I wonder why God teased me with Scotland, when he knew we were supposed to go to Spain? The Scotland call came on Valentine’s Day 2012? I was stunned with excitement. I knew Spanish speaking would be better for Mike, with his love of language, with his 5 + years of studying Spanish, with his Spanish ancestry. But it was Scotland. I told myself that God wanted me to have my way this time, that we would go Spanish speaking on our next mission. I imagined that God wanted me to be able to teach the Gospel, as I so love to do.
I had 5 weeks of my fantasy. I traveled in Scotland once. I saw myself again climbing to the roof of the soot covered Edinburgh Castle, strolling through the quaint villages, spending time along the misty lochs with bagpipes playing in the distance. I had lots of dreamy images of my beloved UK with its history and quaintness. I could see myself there again. But it wasn’t to be and hadn’t I had told Mike that this mission was for him and that I would learn Spanish. I think God heard.
So, I wasn’t surprised when the change call came, giving us a choice of Indonesia or the Canary Islands. There was no question we would go to the Canaries. But 8 months later we are still here. The visa’s are stalled, sitting in the Spanish consulate in Los Angeles.

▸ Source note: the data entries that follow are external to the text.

(** [delForward] always returns: either no forward has the target and the
    world is as before, or the first one that has it is taken out. *)
Lemma delForward_cases (to : string) (w : World) :
  ((∀ g, g ∈ forwards (srv w) → To g ≠ to) ∧ delForward to w = Ok tt w) ∨
  (∃ l1 f l2,
     forwards (srv w) = l1 ++ f :: l2 ∧ To f = to ∧ (∀ g, g ∈ l1 → To g ≠ to) ∧
     delForward to w
     = Ok tt (set_srv (with_forwards (λ _, l1 ++ l2))
                (emit [EvCloseListener (uListener f)] w))).
Proof.
  destruct (decide (Exists (λ f, To f = to) (forwards (srv w)))) as [Hex|Hno].
  - right. apply Exists_exists in Hex.
    destruct (first_match_split to _ Hex) as (l1 & f & l2 & Hfs & Hf & Hl1).
    exists l1, f, l2. do 3 (split; [done|]).
    by apply delForward_first_match.
  - left. assert (∀ g, g ∈ forwards (srv w) → To g ≠ to) as Hall.
    { intros g Hg Heq. apply Hno, Exists_exists. by exists g. }
    split; [done|]. by apply delForward_no_match.
Qed.

(** The effect of [handleCancel] in one statement. *)
Lemma handleCancel_effect (rPort : Z) (w : World) :
  let to := Sprintf_port rPort in
  ∃ w', handleCancel rPort w = Ok tt w' ∧
    cfg (srv w') = cfg (srv w) ∧
    connMap (srv w') = connMap (srv w) ∧
    traffics (srv w') = traffics (srv w) ∧
    spawned w' = spawned w ∧
    sublist (forwards (srv w')) (forwards (srv w)) ∧
    (length (forwards (srv w)) - 1 ≤ length (forwards (srv w')))%nat ∧
    filter (λ f, To f ≠ to) (forwards (srv w'))
      = filter (λ f, To f ≠ to) (forwards (srv w)) ∧
    filter (λ f, To f = to) (forwards (srv w'))
      = tail (filter (λ f, To f = to) (forwards (srv w))) ∧
    ((∀ g, g ∈ forwards (srv w) → To g ≠ to) →
       w' = emit [EvLog Info "Cancel forward to port %d"] w).
Proof.
  intros to. unfold handleCancel, bind. fold to.
  destruct (delForward_cases to w) as [[Hno ->]|(l1 & f & l2 & Hfs & Hf & Hl1 & ->)].
  - eexists. split; [reflexivity|]. simpl. do 5 (split; [done|]).
    split; [lia|]. split; [done|].
    split; [|done]. by rewrite (filter_none (λ f, To f = to)).
  - eexists. split; [reflexivity|]. simpl. do 4 (split; [done|]).
    rewrite Hfs. split; [|split; [|split; [|split]]].
    + apply sublist_app; [done|]. by apply sublist_cons.
    + rewrite !length_app. simpl. lia.
    + rewrite !filter_app, filter_cons_False; [done|]. intros Hne. by apply Hne.
    + rewrite !filter_app, filter_cons_True by done.
      by rewrite (filter_none (λ f, To f = to) l1).
    + intros Hno. exfalso. apply (Hno f); [|done].
      rewrite elem_of_app. right. left.
Qed.

(** X1.  A Cancel always returns and takes at most one forward out of the
    registry: the forwards to other targets are the same, in the same
    order, those to the cancelled target lose their first one, and the
    correlation store, the traffic records and the configuration are not
    touched. *)
Theorem handleCancel_removes_first_only (rPort : Z) (w : World) :
  let to := Sprintf_port rPort in
  ∃ w', handleCancel rPort w = Ok tt w' ∧
    filter (λ f, To f ≠ to) (forwards (srv w'))
      = filter (λ f, To f ≠ to) (forwards (srv w)) ∧
    filter (λ f, To f = to) (forwards (srv w'))
      = tail (filter (λ f, To f = to) (forwards (srv w))) ∧
    sublist (forwards (srv w')) (forwards (srv w)) ∧
    (length (forwards (srv w)) - 1 ≤ length (forwards (srv w')))%nat ∧
    connMap (srv w') = connMap (srv w) ∧
    traffics (srv w') = traffics (srv w) ∧
    cfg (srv w') = cfg (srv w).
Proof.
  intros to.
  destruct (handleCancel_effect rPort w)
    as (w' & Hh & Hc & Hm & Ht & _ & Hsub & Hlen & Hne & Heq & _).
  exists w'. by do 7 (split; [done|]).
Qed.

We talked to the Mission Department last week. A woman from the church is traveling to the consulate in LA to help with the backlog. There are over 100 missionaries waiting for visas to Spain. If this lady is able to help and move the visas on to Spain it will be 2-3 more months. We are looking at December at the earliest and possibly January. It could be a year since we received our first call. It has been more than a year on hold in many ways. We started the process last October.
We were told recently that we can change our mission call if we want. We talked about it for a short time. But our thinking has been directed to Spain for so long that it would be hard to change gears now, and then there is this knowing that we are meant to be there. I am sure that the Mission President would be very disappointed. We are actually thinking that in the end our assignment might be different. The YSA program is going through some changes and we are not sure how it will affect us. We often say to each other that we are not going to have any expectations because it will set us up for disappointment. What will be will be. Heaven knows we have gone through enough changes and delays to keep us humble. At this point nothing would surprise us and hopefully not discourage us.
Mike knows Spanish grammar inside and out. His vocabulary is impressive. He has memorized the entire Prodigal Son and the resurrection story in Spanish from the New Testament. He has read most of the Book of Mormon in Spanish. We are reading 5 verses a day from the Book of Mormon as part of my training right now. Oh me, Spanish scriptures are very difficult! In the meantime we are planning a trip to Cancun to practice our Spanish and get out of our waiting funk.
Mike has chatted on facebook with one of the girls from the YSA group we will be working with in the Canaries. We are connected to missionaries and some of the YSA kids. The senior missionaries have internet phone systems that allow us to call and visit easily. It has been great for asking questions about what to bring and expect.
Mike studies more than I do. I try to work at least 2 hours a day, sometimes more. There are times I get depressed, when I am studying, and I realize how difficult language is. It does not come natural to me like it does Mike. I think learning Language is very left brained. Communicating is important to me, that part is right brained. I have never been one to remain silent. I will not give up. I am determined to know Spanish on some level. I see myself improving and it gives me hope. Mike and I walk in the morning for an hour and he grills me the entire time. He is patient, even when I get frustrated. He has always been a good teacher.
I have memorized a good Spanish testimony. I have written a few short talks that Mike has translated that I could read. We both got ipads and the Spanish dictionary and translator has been invaluable. I bought a Spanish App with 45 lessons. I am on my last 3 lessons. It has been good review for me. Recently I sat waiting in a Doctors office and wrote down over 100 verbs with definitions. It surprised me that I remembered that many.
Last week we ordered the Spanish books and CDs from the church and plan to be tutored via skype. I didn’t want to do it because I think we are doing fine on our own but Mike thought it would be good for us. So as soon as I finish my Spanish App lessons we will begin. I started a Mission blog and there are more musings and information there. I hope someday I will actually be able to tell some mission stories instead of all this wining…but until then, wining it is.